- Directed by: Khalil Qaiser
- Written by: Aziz Meeruti
- Produced by: Wazir Ali
- Starring: Neelo; Rattan Kumar; Yousuf Khan; Nazar; Husna; Saqi;
- Music by: Safdar Hussain
- Release date: 18 June 1959;
- Country: Pakistan
- Language: Urdu

= Nagin (1959 film) =

1959 film

Nagin is a 1959 Pakistani musical film, directed by Khalil Qaiser and was his first Urdu film as a director.

It was produced by Wazir Ali.

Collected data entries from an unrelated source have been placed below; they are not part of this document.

(* ===== verification/PolicyControllers.v ===== *)
(** * Sovereignty and budget controllers

    The reconcilers of AISovereigntyPolicy and AIBudgetPolicy
    ([aisovereigntypolicy_controller.go], [aibudgetpolicy_controller.go] and
    [budgetfallback.go] of [internal/controller]): what they find in the observed
    traffic, what they ask of the gateway routes, and what they report. The events,
    the metrics and the detection of shadow traffic that precede the report are left
    out. *)

From Stdlib Require Import ZArith Lia Ascii String SpecFloat.
From stdpp Require Import base gmap strings list pretty.
From S2P Require Import Prelude Digest GoTime Float64 Api Json Sovereignty Catalog GatewayRoutes FinOps.

Open Scope string_scope.
Open Scope list_scope.
Open Scope Z_scope.
Open Scope go_scope.

(** ** What both read *)

(** The collector of a namespace and what it collects. *)
Inductive telemetry : Type :=
  | NoCollector (message : string)
  | CollectFailed (message : string)
  | Collected (name : string) (samples : list UsageSample).

(** The ready condition: its reason when it is false. *)
Inductive ready : Type := ReadyTrue (message : string) | ReadyFalse (reason message : string).
Definition ReasonNoTelemetry : string := "NoTelemetrySource".
Definition ReasonReconcileError : string := "ReconcileError".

It stars Neelo in the title role and her first leading role with Rattan Kumar in his first leading role as an adult, so far he had done many acting roles as a child actor both in India and Pakistan. It also marked his second appearance in dual role in Pakistani cinema.

Nagin won a Nigar Award in the category of 'Best Director'.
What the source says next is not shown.